(Data items)
(** * Conversation state machine and tool pipeline: a shallow embedding

    The development follows the Python sources function by function:
    [utilities.py] (tool selection, action history, exit conditions),
    [validation.py] (schema validator), [tools.py] (tool registry and
    executor), [nodes.py] (graph nodes), [graph_builder.py] (routing
    functions) and [llamaindex_agent.py] (question generation).

    Modelling conventions.
    - Python objects are terms of [value]; a [dict] is an association list in
      insertion order (Python dicts keep insertion order, and the code reads
      "the first enabled tool" and "the first key").
    - A string is a sequence of characters with code points below 256, one
      [ascii] per character: [len], slices and [split] count characters,
      and the character classes ([str.isspace], [\s], [\w], [str.lower],
      [str.isprintable]) are CPython's on every code point of that range,
      the non-breaking space and the accented letters included.  Text with
      a character above 255 is outside the model.  The literals of this
      file are ASCII; a character above 127 is written [ascii_of_nat n]
      with [n] its code point (233 for e with an acute accent), never by
      the bytes of an encoding.
    - Container shapes follow the annotations of the source
      ([Dict[str, Any]], [List[Dict[str, Any]]], [ConversationState]) and
      the layout of the agent configuration: where a node walks the list of
      tools, messages or actions held in a field, the model reads the field
      with [dicts]; a field of another shape, on which Python raises, reads
      as empty.  The [Any] positions stay dynamic: the functions whose
      totality is at stake (validator, exit conditions, tools, extractor)
      are written in the error monad [result] and raise as Python does.
    - What the code obtains from outside (the language model, HTTP, SMTP,
      the float and JSON machinery of the interpreter) is an argument or a
      field of [Runtime]; every theorem holds for all of them. *)

From Stdlib Require Import String Ascii List ZArith Bool Lia PeanoNat.
From Stdlib Require Import DecimalString.
Import ListNotations.

Local Open Scope list_scope.
Local Open Scope string_scope.

(** ** Characters and strings *)

Module PyStr.

Definition code (c : ascii) : nat := nat_of_ascii c.

Definition between (lo hi : nat) (c : ascii) : bool :=
  (lo <=? code c)%nat && (code c <=? hi)%nat.

(** [str.isspace] and the regex class [\s]: 9-13, 28-32, the next-line
    control 133 and the non-breaking space 160. *)
Definition isspace (c : ascii) : bool :=
  between 9 13 c || between 28 32 c || (code c =? 133)%nat || (code c =? 160)%nat.

(** The whitespace [int()] skips around a literal: 9-13, 32, 133 and 160
    (not 28-31). *)
Definition is_c_space (c : ascii) : bool :=
  between 9 13 c || (code c =? 32)%nat || (code c =? 133)%nat || (code c =? 160)%nat.

(** The decimal digits, the ones [int()] reads. *)
Definition isdigit (c : ascii) : bool := between 48 57 c.

(** The letters that have a lower case: A-Z and the capitals 192-222 but
    the multiplication sign 215. *)
Definition isupper (c : ascii) : bool :=
  between 65 90 c || between 192 214 c || between 216 222 c.

(** The letters whose capital is 32 below them: a-z and 224-254 but the
    division sign 247. *)
Definition islower (c : ascii) : bool :=
  between 97 122 c || between 224 246 c || between 248 254 c.

(** [str.isalnum]: digits and letters, with the superscripts, fractions,
    ordinal indicators and the micro sign of the range. *)
Definition isalnum (c : ascii) : bool :=
  between 48 57 c || between 65 90 c || between 97 122 c
  || (code c =? 170)%nat || between 178 179 c || (code c =? 181)%nat
  || between 185 186 c || between 188 190 c
  || between 192 214 c || between 216 246 c || between 248 255 c.

(** The regex class [\w]: [str.isalnum] or an underscore. *)
Definition is_word (c : ascii) : bool := isalnum c || (code c =? 95)%nat.

(** [str.isprintable] *)
Definition isprintable (c : ascii) : bool :=
  between 32 126 c || between 161 172 c || between 174 255 c.

Definition lower_char (c : ascii) : ascii :=
  if isupper c then ascii_of_nat (code c + 32) else c.

Definition upper_char (c : ascii) : ascii :=
  if islower c then ascii_of_nat (code c - 32) else c.

Fixpoint lower (s : string) : string :=
  match s with
  | EmptyString => EmptyString
  | String c r => String (lower_char c) (lower r)
  end.

(** [s.upper()].  The sharp s (223) becomes SS.  The micro sign and the y
    with diaeresis, whose capitals lie above 255, are left as they are. *)
Fixpoint upper (s : string) : string :=
  match s with
  | EmptyString => EmptyString
  | String c r =>
      if (code c =? 223)%nat then String "S" (String "S" (upper r))
      else String (upper_char c) (upper r)
  end.

Fixpoint lstrip_by (p : ascii -> bool) (s : string) : string :=
  match s with
  | EmptyString => EmptyString
  | String c r => if p c then lstrip_by p r else s
  end.

Fixpoint rstrip_by (p : ascii -> bool) (s : string) : string :=
  match s with
  | EmptyString => EmptyString
  | String c r =>
      match rstrip_by p r with
      | EmptyString => if p c then EmptyString else String c EmptyString
      | r' => String c r'
      end
  end.

(** [s.strip()] *)
Definition strip (s : string) : string := rstrip_by isspace (lstrip_by isspace s).

Definition startswith (p s : string) : bool := String.prefix p s.

Fixpoint endswith (p s : string) : bool :=
  String.eqb s p ||
  match s with
  | EmptyString => false
  | String _ r => endswith p r
  end.

(** [sub in s] for two strings *)
Fixpoint contains (sub s : string) : bool :=
  String.prefix sub s ||
  match s with
  | EmptyString => false
  | String _ r => contains sub r
  end.

Fixpoint take (n : nat) (s : string) : string :=
  match n, s with
  | S n', String c r => String c (take n' r)
  | _, _ => EmptyString
  end.

Fixpoint removelast (s : string) : string :=
  match s with
  | EmptyString => EmptyString
  | String c EmptyString => EmptyString
  | String c r => String c (removelast r)
  end.

(** [s[1:-1]] *)
Definition slice_1_m1 (s : string) : string :=
  match s with
  | EmptyString => EmptyString
  | String _ r => removelast r
  end.

(** [s.split(sep)] for a one-character separator *)
Fixpoint split_on (sep : ascii) (s : string) : list string :=
  match s with
  | EmptyString => [EmptyString]
  | String c r =>
      if Ascii.eqb c sep then EmptyString :: split_on sep r
      else match split_on sep r with
           | h :: t => String c h :: t
           | [] => [String c EmptyString]
           end
  end.

(** [sep.join(l)] *)
Definition join (sep : string) (l : list string) : string := String.concat sep l.

Definition str_of_Z (z : Z) : string := NilZero.string_of_int (Z.to_int z).

Definition str_of_nat (n : nat) : string := str_of_Z (Z.of_nat n).

(** [int(s)]: optional surrounding whitespace, an optional sign, decimal
    digits, single underscores between digits. *)
Definition digit_val (c : ascii) : Z := Z.of_nat (code c - 48).

Fixpoint int_digits (acc : Z) (after_digit : bool) (s : string) : option Z :=
  match s with
  | EmptyString => if after_digit then Some acc else None
  | String c r =>
      if isdigit c then int_digits (acc * 10 + digit_val c)%Z true r
      else if (code c =? 95)%nat && after_digit then
        match r with
        | String d _ => if isdigit d then int_digits acc false r else None
        | EmptyString => None
        end
      else None
  end.

Definition int_of_str (s : string) : option Z :=
  match rstrip_by is_c_space (lstrip_by is_c_space s) with
  | String "+" r => int_digits 0 false r
  | String "-" r => option_map Z.opp (int_digits 0 false r)
  | t => int_digits 0 false t
  end.

Definition hex_digit (n : nat) : ascii :=
  if (n <? 10)%nat then ascii_of_nat (48 + n) else ascii_of_nat (87 + n).

(** [repr(s)] *)
Fixpoint repr_body (q : ascii) (s : string) : string :=
  match s with
  | EmptyString => EmptyString
  | String c r =>
      let rest := repr_body q r in
      if Ascii.eqb c "\" then "\\" ++ rest
      else if Ascii.eqb c q then String "\" (String c rest)
      else if (code c =? 10)%nat then "\n" ++ rest
      else if (code c =? 13)%nat then "\r" ++ rest
      else if (code c =? 9)%nat then "\t" ++ rest
      else if isprintable c then String c rest
      else "\x" ++ String (hex_digit (code c / 16)) (String (hex_digit (code c mod 16)) rest)
  end.

Definition dquote : ascii := ascii_of_nat 34.

Definition has_char (c : ascii) (s : string) : bool :=
  contains (String c EmptyString) s.

Definition repr_str (s : string) : string :=
  let q : ascii := if has_char "'" s && negb (has_char dquote s) then dquote else "'"%char in
  String q (repr_body q s ++ String q EmptyString).

End PyStr.

(** ** Python objects *)

#[warnings="-register-all"] Inductive value (F : Type) : Type :=
| VNone
| VBool (b : bool)
| VInt (z : Z)
| VFloat (f : F)
| VStr (s : string)
| VList (l : list (value F))
| VDict (d : list (string * value F)).

Arguments VNone {F}.
Arguments VBool {F} b.
Arguments VInt {F} z.
Arguments VFloat {F} f.
Arguments VStr {F} s.
Arguments VList {F} l.
Arguments VDict {F} d.

(** What the interpreter and its libraries provide and the model does not
    spell out: binary floating point, [json.loads], and [re.search] on a
    pattern that is only known at run time.  [None] stands for a raised
    exception. *)
Class Runtime : Type := {
  float : Type;
  float_nonzero : float -> bool;
  float_eqb : float -> float -> bool;
  float_eq_int : float -> Z -> bool;
  float_repr : float -> string;
  float_trunc : float -> option Z;
  float_of_int : Z -> option float;
  float_of_str : string -> option float;
  json_loads : string -> option (value float);
  re_search_ignorecase : string -> string -> option bool
}.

WHAT THE TASK ASKS: Up to and including the line with "[validation.py] (schema validator), [tools.py]", output each line of the entries above exactly, starting from the first.

SOLUTION FOR THIS EXERCISE:
(** * Conversation state machine and tool pipeline: a shallow embedding

    The development follows the Python sources function by function:
    [utilities.py] (tool selection, action history, exit conditions),
    [validation.py] (schema validator), [tools.py] (tool registry and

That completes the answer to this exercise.